----- DATA -----
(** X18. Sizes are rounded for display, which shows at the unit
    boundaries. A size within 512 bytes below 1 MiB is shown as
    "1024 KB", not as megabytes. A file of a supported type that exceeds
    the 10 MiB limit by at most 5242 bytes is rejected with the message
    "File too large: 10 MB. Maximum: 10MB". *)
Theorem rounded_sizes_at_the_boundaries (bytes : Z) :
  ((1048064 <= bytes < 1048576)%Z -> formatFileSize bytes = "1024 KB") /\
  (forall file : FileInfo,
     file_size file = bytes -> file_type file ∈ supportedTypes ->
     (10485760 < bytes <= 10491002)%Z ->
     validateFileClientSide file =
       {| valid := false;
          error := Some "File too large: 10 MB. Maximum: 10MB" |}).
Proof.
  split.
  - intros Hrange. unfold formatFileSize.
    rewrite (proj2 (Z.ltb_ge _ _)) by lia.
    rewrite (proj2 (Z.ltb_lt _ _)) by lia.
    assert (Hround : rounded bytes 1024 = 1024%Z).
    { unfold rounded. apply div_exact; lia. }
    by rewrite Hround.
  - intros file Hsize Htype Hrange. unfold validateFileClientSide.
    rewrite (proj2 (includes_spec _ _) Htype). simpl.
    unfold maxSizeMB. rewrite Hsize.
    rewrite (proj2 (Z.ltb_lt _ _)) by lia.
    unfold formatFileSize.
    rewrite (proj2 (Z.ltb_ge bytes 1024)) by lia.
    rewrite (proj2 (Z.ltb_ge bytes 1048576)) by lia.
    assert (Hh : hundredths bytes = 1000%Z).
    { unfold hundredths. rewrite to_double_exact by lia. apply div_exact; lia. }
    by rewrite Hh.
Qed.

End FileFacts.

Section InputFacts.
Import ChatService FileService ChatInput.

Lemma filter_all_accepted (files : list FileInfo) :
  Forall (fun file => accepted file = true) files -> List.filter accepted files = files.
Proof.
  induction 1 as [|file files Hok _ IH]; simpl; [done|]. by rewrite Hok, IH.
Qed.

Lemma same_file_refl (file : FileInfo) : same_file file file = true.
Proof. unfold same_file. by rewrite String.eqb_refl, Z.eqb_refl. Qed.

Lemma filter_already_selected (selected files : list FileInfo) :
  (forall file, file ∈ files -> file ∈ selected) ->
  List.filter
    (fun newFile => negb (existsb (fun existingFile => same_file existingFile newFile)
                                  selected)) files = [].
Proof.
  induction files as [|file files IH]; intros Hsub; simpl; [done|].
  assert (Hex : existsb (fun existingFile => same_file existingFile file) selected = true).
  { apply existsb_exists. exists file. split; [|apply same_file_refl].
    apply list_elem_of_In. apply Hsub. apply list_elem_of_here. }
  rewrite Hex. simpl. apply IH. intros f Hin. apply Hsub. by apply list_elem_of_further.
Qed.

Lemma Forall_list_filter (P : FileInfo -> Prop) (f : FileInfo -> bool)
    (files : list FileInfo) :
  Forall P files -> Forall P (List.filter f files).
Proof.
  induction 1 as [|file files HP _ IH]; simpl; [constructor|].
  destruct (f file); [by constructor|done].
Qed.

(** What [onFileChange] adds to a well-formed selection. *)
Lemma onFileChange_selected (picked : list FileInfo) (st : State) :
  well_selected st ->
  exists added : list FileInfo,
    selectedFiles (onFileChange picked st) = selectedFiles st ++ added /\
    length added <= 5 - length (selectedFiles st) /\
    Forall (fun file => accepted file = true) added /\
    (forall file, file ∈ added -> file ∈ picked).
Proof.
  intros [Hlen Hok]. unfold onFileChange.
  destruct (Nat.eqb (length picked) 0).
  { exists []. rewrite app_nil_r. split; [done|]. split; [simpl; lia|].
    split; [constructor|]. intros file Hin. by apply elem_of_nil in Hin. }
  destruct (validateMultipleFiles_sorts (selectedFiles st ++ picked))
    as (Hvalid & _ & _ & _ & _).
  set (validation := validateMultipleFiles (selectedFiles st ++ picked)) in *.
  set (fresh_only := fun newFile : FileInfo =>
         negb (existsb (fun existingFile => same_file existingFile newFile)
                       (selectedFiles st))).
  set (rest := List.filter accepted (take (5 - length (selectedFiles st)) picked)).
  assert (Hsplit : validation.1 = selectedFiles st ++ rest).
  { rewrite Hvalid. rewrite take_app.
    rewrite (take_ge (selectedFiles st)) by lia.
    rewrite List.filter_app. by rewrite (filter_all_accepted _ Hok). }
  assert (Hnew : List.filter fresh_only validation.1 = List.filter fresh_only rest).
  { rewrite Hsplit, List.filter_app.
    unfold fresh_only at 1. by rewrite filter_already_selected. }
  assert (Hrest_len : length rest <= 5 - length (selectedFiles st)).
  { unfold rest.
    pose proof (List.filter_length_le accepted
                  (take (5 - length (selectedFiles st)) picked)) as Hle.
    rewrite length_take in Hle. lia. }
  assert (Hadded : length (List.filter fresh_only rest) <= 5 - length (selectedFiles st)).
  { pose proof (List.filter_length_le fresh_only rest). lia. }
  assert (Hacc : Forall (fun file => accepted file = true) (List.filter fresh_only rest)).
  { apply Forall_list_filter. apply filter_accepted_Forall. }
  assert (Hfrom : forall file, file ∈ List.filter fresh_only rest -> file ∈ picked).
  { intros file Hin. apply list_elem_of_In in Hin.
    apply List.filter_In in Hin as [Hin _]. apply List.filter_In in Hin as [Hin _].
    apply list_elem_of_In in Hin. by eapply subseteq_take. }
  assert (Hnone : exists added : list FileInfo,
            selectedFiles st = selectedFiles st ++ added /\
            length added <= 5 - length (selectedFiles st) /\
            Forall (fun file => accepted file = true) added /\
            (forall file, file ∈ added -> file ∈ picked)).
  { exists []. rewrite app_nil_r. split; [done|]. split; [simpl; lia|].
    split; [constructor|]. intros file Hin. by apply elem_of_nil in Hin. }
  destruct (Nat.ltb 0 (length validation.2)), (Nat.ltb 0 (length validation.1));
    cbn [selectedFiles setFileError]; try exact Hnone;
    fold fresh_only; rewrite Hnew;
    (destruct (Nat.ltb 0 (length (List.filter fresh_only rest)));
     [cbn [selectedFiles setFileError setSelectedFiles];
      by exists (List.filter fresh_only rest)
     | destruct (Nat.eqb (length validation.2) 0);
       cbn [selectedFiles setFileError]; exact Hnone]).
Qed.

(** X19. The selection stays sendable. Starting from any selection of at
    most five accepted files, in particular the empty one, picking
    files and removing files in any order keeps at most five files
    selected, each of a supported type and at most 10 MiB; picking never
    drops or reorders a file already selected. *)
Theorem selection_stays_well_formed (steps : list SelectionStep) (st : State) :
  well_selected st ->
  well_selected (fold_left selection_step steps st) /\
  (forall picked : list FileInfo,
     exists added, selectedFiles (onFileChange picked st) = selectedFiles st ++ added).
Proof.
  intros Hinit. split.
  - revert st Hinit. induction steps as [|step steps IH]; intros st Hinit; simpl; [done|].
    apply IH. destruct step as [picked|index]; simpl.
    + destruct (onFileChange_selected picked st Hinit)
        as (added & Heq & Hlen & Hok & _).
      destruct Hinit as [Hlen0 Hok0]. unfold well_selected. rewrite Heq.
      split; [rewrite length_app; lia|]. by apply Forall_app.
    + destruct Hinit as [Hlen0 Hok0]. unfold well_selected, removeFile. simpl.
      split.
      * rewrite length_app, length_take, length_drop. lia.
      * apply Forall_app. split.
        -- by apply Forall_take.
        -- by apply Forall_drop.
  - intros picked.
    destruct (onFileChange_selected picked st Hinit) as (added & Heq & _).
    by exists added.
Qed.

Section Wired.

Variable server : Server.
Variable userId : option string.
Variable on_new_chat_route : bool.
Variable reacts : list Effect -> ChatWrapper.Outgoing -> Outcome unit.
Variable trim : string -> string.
-----
WHAT THIS TASK INVOLVES: Look for the string "Hvalid" in the records, and copy every line where it is found.

RESPONSE TO THIS TASK:
    as (Hvalid & _ & _ & _ & _).
  { rewrite Hvalid. rewrite take_app.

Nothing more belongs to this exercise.